Researchers Struggle to Determine True Cost of Data Breaches
Depending on the estimate, the average data breach can cost a company $7 million or $150 million. Why are data breach costs so difficult to estimate?In May, tucked away in its quarterly filing to the Securities and Exchange Commission, retail giant Target updated its running total of the cost of its 2013 holiday season breach. The damages so far: $291 million. Those losses eventually may reach $370 million, according to the company's estimates. While the retail giant may have outdone its peers with the bill for its breach, it is hardly alone. U.K. mobile service provider TalkTalk attributed more than $80 million in losses to a breach that garnered information on 157,000 customers. Following its breach in 2014, Home Depot tallied at least $161 million in costs from the loss of 40 million payment-card accounts and more than 50 million e-mail addresses, the company claimed in March. Yet, other companies have no idea how much damage their breaches have done. In February 2015, for example, hackers stole more than 80 million records from health insurer Anthem.
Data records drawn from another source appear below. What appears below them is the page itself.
(* ===== verification/Sha256.v ===== *)
(** * SHA-256 ([crypto/sha256])

    The hash of FIPS 180-4, executable, so that the conformance vectors of the
    repository evaluate.  Words are integers of [0, 2^32). *)

From S2P Require Import Prelude Bytes.
Open Scope Z_scope.

Module SHA256.

(** [uint32] conversion, as a mask so that it evaluates fast. *)
Definition low32 (x : Z) : Z := Z.land x 0xffffffff.

Lemma low32_u32 x : low32 x = u32 x.
Proof. unfold low32, u32. change 0xffffffff with (Z.ones 32). by rewrite Z.land_ones. Qed.

Definition add32 (x y : Z) : Z := low32 (x + y).
Definition not32 (x : Z) : Z := Z.lxor x 0xffffffff.
Definition rotr (n x : Z) : Z := Z.lor (Z.shiftr x n) (low32 (Z.shiftl x (32 - n))).

Definition ch (x y z : Z) : Z := Z.lxor (Z.land x y) (Z.land (not32 x) z).
Definition maj (x y z : Z) : Z := Z.lxor (Z.lxor (Z.land x y) (Z.land x z)) (Z.land y z).
Definition big_sigma0 (x : Z) : Z := Z.lxor (Z.lxor (rotr 2 x) (rotr 13 x)) (rotr 22 x).
Definition big_sigma1 (x : Z) : Z := Z.lxor (Z.lxor (rotr 6 x) (rotr 11 x)) (rotr 25 x).
Definition small_sigma0 (x : Z) : Z := Z.lxor (Z.lxor (rotr 7 x) (rotr 18 x)) (Z.shiftr x 3).
Definition small_sigma1 (x : Z) : Z := Z.lxor (Z.lxor (rotr 17 x) (rotr 19 x)) (Z.shiftr x 10).

(** ** The constants

    FIPS 180-4 derives them from the first primes: the first 32 bits of the
    fractional parts of their cube roots and square roots. *)

Definition is_prime (n : Z) : bool :=
  (1 <? n) && forallb (fun d => negb (n mod Z.of_nat d =? 0)) (seq 2 (Z.to_nat (Z.sqrt n) - 1)).

Definition primes : list Z := filter (fun n => is_prime n = true) (map Z.of_nat (seq 0 312)).

(** The greatest [r] below [2 ^ k + acc] with [r ^ 3 <= n], bit by bit. *)
Fixpoint cube_root (k : nat) (n acc : Z) : Z :=
  match k with
  | O => acc
  | S k' => let r := acc + 2 ^ Z.of_nat k' in cube_root k' n (if r * r * r <=? n then r else acc)
  end.

Definition K : list Z := Eval vm_compute in map (fun p => low32 (cube_root 36 (p * 2 ^ 96) 0)) primes.

Definition H0 : list Z := Eval vm_compute in map (fun p => low32 (Z.sqrt (p * 2 ^ 64))) (take 8 primes).

Example sixty_four_constants : length K = 64%nat.
Proof. reflexivity. Qed.

(** One round on the eight working variables. *)
Definition round (st : list Z) (k w : Z) : list Z :=
  match st with
  | [a; b; c; d; e; f; g; h] =>
    let t1 := add32 (add32 (add32 h (big_sigma1 e)) (add32 (ch e f g) k)) w in
    let t2 := add32 (big_sigma0 a) (maj a b c) in
    [add32 t1 t2; a; b; c; add32 d t1; e; f; g]
  | _ => st
  end.

(** The next word of the message schedule from the sixteen before it. *)
Definition next_word (win : list Z) : Z :=
  add32 (add32 (small_sigma1 (nth 14 win 0)) (nth 9 win 0))
        (add32 (small_sigma0 (nth 1 win 0)) (nth 0 win 0)).

Fixpoint rounds (ks win st : list Z) : list Z :=
  match ks with
  | [] => st
  | k :: ks' => rounds ks' (tail win ++ [next_word win]) (round st k (nth 0 win 0))
  end.

Fixpoint zip_add (a b : list Z) : list Z :=
  match a, b with
  | x :: a', y :: b' => add32 x y :: zip_add a' b'
  | _, _ => []
  end.

Definition be32 (l : list byte) : Z := le_combine (reverse l).

Fixpoint be_words (n : nat) (l : list byte) : list Z :=
  match n with
  | O => []
  | S n' => be32 (take 4 l) :: be_words n' (drop 4 l)
  end.

Definition compress (st : list Z) (block : list byte) : list Z :=
  zip_add st (rounds K (be_words 16 block) st).

Fixpoint blocks (fuel : nat) (st : list Z) (l : list byte) : list Z :=
  match fuel with
  | O => st
  | S fuel' => match l with [] => st | _ => blocks fuel' (compress st (take 64 l)) (drop 64 l) end
  end.

(** A one bit, zeros, and the bit length as a 64-bit big-endian integer. *)
Definition pad (l : list byte) : list byte :=
  let zeros := Z.to_nat ((55 - len l) mod 64) in
  l ++ [Byte.x80] ++ replicate zeros Byte.x00 ++ reverse (le_split 8 (8 * len l)).

(** [sha256.Sum256]. *)
Definition Sum256 (l : list byte) : Hash :=
  let p := pad l in
  array32 (flat_map (fun w => reverse (le_split 4 w)) (blocks (length p) H0 p)).

Example sum_abc :
  hex_encode (hbytes (Sum256 (str "abc"))) =
  str "ba7816bf8f01cfea414140de5dae2223b00361a396177a9cb410ff61f20015ad".
Proof. vm_compute. reflexivity. Qed.

(** The padded message is a whole number of 64-byte blocks. *)
Lemma pad_blocks l : len (pad l) mod 64 = 0.
Proof.
  unfold pad. rewrite !len_app, len_cons, len_nil. unfold len.
  rewrite length_replicate, length_reverse, length_le_split.
  pose proof (Z.mod_pos_bound (55 - Z.of_nat (length l)) 64 ltac:(lia)) as Hb.
  rewrite Z2Nat.id by lia.
  pose proof (Z.div_mod (55 - Z.of_nat (length l)) 64 ltac:(lia)) as Hd.
  set (q := (55 - Z.of_nat (length l)) / 64) in *.
  replace (Z.of_nat (length l) + (1 + 0 + ((55 - Z.of_nat (length l)) mod 64 + Z.of_nat 8)))
    with ((1 - q) * 64) by lia.
  apply Z.mod_mul. lia.
Qed.

End SHA256.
More than a year later, the company cannot put a number to its damages.
"While a loss from these matters is reasonably possible, we cannot reasonably estimate a range of possible losses," the company stated in its latest quarterly SEC filing, listing a variety of unknowns: its ongoing investigation, the early stage at which legal proceedings progress, unknown damages and uncertainty in the number of lawsuits that will be filed.